START RECORDS PROVIDED

(* ===== verification/_CoqProject ===== *)
-Q . S2P
Prelude.v
Py.v
Pairing.v
PairingBackend.v
Measurement.v
Digest.v
Interfaces.v
World.v
Constants.v
Frame.v
Fragmentation.v
BleClient.v
Runs.v
Sas.v
Policy.v
Dict.v
Session.v
Runner.v
CentralChannel.v
SessionStore.v
Handshake.v
PeripheralServer.v
PeripheralHandshake.v
PeripheralChannel.v
HandshakeAgreement.v
Phase5.v
Phase5Auth.v
Phase6Central.v
Phase7.v
V1Smp.v
Phase7Auth.v
Phase7Hybrid.v
MlkemE2E.v
Phase3Secure.v
V1Central.v
Cp2Central.v
V1Cp3.v
Resumption.v
V1Cp4.v
Cp3Central.v
ResumeFull.v
ResumeHybrid.v
ResumeStore.v
ResumeCentral.v
ResumeEvidence.v
ResumeSafety.v
CommandLine.v
CentralCli.v
CliShapes.v
CliSafety.v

END RECORDS PROVIDED

▶ TASK REQUIREMENTS: Repeat every line of the listing without a single difference.

▶ RESULT OF THIS EXERCISE:
(* ===== verification/_CoqProject ===== *)
-Q . S2P
Prelude.v
Py.v
Pairing.v
PairingBackend.v
Measurement.v
Digest.v
Interfaces.v
World.v
Constants.v
Frame.v
Fragmentation.v
BleClient.v
Runs.v
Sas.v
Policy.v
Dict.v
Session.v
Runner.v
CentralChannel.v
SessionStore.v
Handshake.v
PeripheralServer.v
PeripheralHandshake.v
PeripheralChannel.v
HandshakeAgreement.v
Phase5.v
Phase5Auth.v
Phase6Central.v
Phase7.v
V1Smp.v
Phase7Auth.v
Phase7Hybrid.v
MlkemE2E.v
Phase3Secure.v
V1Central.v
Cp2Central.v
V1Cp3.v
Resumption.v
V1Cp4.v
Cp3Central.v
ResumeFull.v
ResumeHybrid.v
ResumeStore.v
ResumeCentral.v
ResumeEvidence.v
ResumeSafety.v
CommandLine.v
CentralCli.v
CliShapes.v
CliSafety.v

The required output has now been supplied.